Britain’s business finance system is dysfunctional and restrains growth and there is an urgent need for a patient business lender to give innovative, new and growing businesses, as well as those businesses in recovery, access to the levels of finance they need to grow and evolve. 2013 must be the year that the Business Bank begins the journey from the drawing board to the real world — as well as the year that greater competition in the rest of the banking sector opens up real new opportunities for SMEs to access growth capital.
Green light the delivery of large-scale infrastructure projects
The government must take more radical measures to improve and maintain Britain’s business infrastructure. Public sector resources should be re-prioritised away from current spending towards jump-starting major infrastructure projects, which generate confidence in the short term, jobs in the medium term, and competitiveness in the long term. The Chancellor made an important start in 2012 by shifting £5bn from current spending to infrastructure spending — over the next year, the government must go even further.

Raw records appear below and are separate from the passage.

Lemma emit_snoc (rm : ReadManager) (b : Z) (ls : list Line) (l : Line) :
  lines rm = ls ++ [l] ->
  emit rm b =
  if len (Message l) =? 0 then (eof, set_lines rm ls)
  else (mkReadResult (fst (readerRead (formatFn rm l) b)) (snd (readerRead (formatFn rm l) b)),
        set_readLines (set_lines rm ls) (add (readLines rm) 1)).
Proof.
  intros H. unfold emit. rewrite (Pop_snoc rm ls l H).
  destruct (len (Message l) =? 0); [done|]. simpl.
  by destruct (readerRead (formatFn rm l) b).
Qed.

(** What [emit] returns: an encoded line of the buffer, with the counter
    advanced by one, or [io.EOF]. *)
Lemma emit_spec (rm : ReadManager) (b : Z) :
  stream (snd (emit rm b)) = stream rm
  /\ n (snd (emit rm b)) = n rm
  /\ formatFn (snd (emit rm b)) = formatFn rm
  /\ offset (snd (emit rm b)) = offset rm
  /\ ((err (fst (emit rm b)) = None
       /\ readLines (snd (emit rm b)) = add (readLines rm) 1
       /\ exists line, line ∈ lines rm /\ Message line <> [] /\ formatFn rm line <> []
                       /\ written (fst (emit rm b)) = take (Z.to_nat b) (formatFn rm line))
      \/ (err (fst (emit rm b)) = Some EOF
          /\ written (fst (emit rm b)) = []
          /\ (readLines (snd (emit rm b)) = readLines rm
              \/ readLines (snd (emit rm b)) = add (readLines rm) 1))).
Proof.
  destruct (lines rm) as [|l ls _] eqn:E using rev_ind.
  - rewrite (emit_nil rm b E). simpl. repeat split; auto.
  - rewrite (emit_snoc rm b ls l E).
    destruct (len (Message l) =? 0) eqn:Hm; simpl; [repeat split; auto|].
    repeat split. unfold readerRead.
    destruct (len (formatFn rm l) <=? 0) eqn:Hf; simpl.
    + right. auto.
    + left. repeat split. exists l. repeat split.
      * apply elem_of_app. right. by apply list_elem_of_singleton.
      * intros H. rewrite H in Hm. discriminate Hm.
      * intros H. rewrite H in Hf. discriminate Hf.
Qed.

A skills system that better equips young people for the world of work
The government must commit in 2013 to ensuring that every young person leaves formal education with the skills and behaviours required to successfully enter the world of work.
The spectre of long-term youth unemployment that Britain faces today is a direct result of an education and training system that is not properly focused on delivering the workforce Britain’s companies need. In order to create the growth companies of the future, we should fund high-end education, and science and engineering, and encourage greater entrepreneurship amongst the young. The government should also continue to work to boost apprenticeships, and make them aspirational again for both employees and prospective employers.
Further reductions in red tape that hamper business growth
The government has demonstrated a clear commitment to reducing the regulatory burden on business. However, as it stands, EU regulations are exempt from the ‘one in, two out’ regulatory reform process, and some Whitehall departments still believe that it is their right and duty to continue to introduce new burdens and costs.
Businesses want to see meaningful deregulation: the volume of bureaucracy hampering firms is still far too high and the government must continue to work to reduce burdensome red tape in 2013, particularly those stemming from the bubble of Brussels and the European Parliament, which act as a barrier to growth for many firms. The planning system must be freed up at the national and local levels, with recent reforms delivered to defeat the culture of NIMBYism that prevents many business projects getting off the ground.
More targeted support for firms looking to trade overseas
Businesses up and down the country are chomping at the bit to help drive an export-led recovery, and so the government must take concrete steps to supporting businesses who want to expand into new markets and to develop the production of goods and services we would otherwise import.
The government should in 2013 look to create an Export Voucher scheme that strengthens the exporting capabilities of businesses looking to exploit opportunities in fast-growing markets overseas, working closely with Chambers of Commerce, who are many companies’ first port of call when they start to trade globally.
“Urgency, scale, and delivery are the three things that the government must think about as we enter 2013. Business wants to see bold, once-in-a-century measures to drive recovery and enable British companies to go head-to-head with competitors across the world," John Longworth, Director General of the British Chambers of Commerce (BCC), said.
“We need a clear, agreed and long-term push to improve Britain’s business environment before we reach a point of no return — leading to decades of stagnation and further decline. Businesses around the country have the talent and innovation to deliver.
"The government must adopt a belt and braces approach: support those businesses that are looking to venture into new markets by improving access to finance and reducing red tape, and focus on the businessmen and women of the future, through a training system that increases the employability of the young. Otherwise it could be a case of too little, much too late.”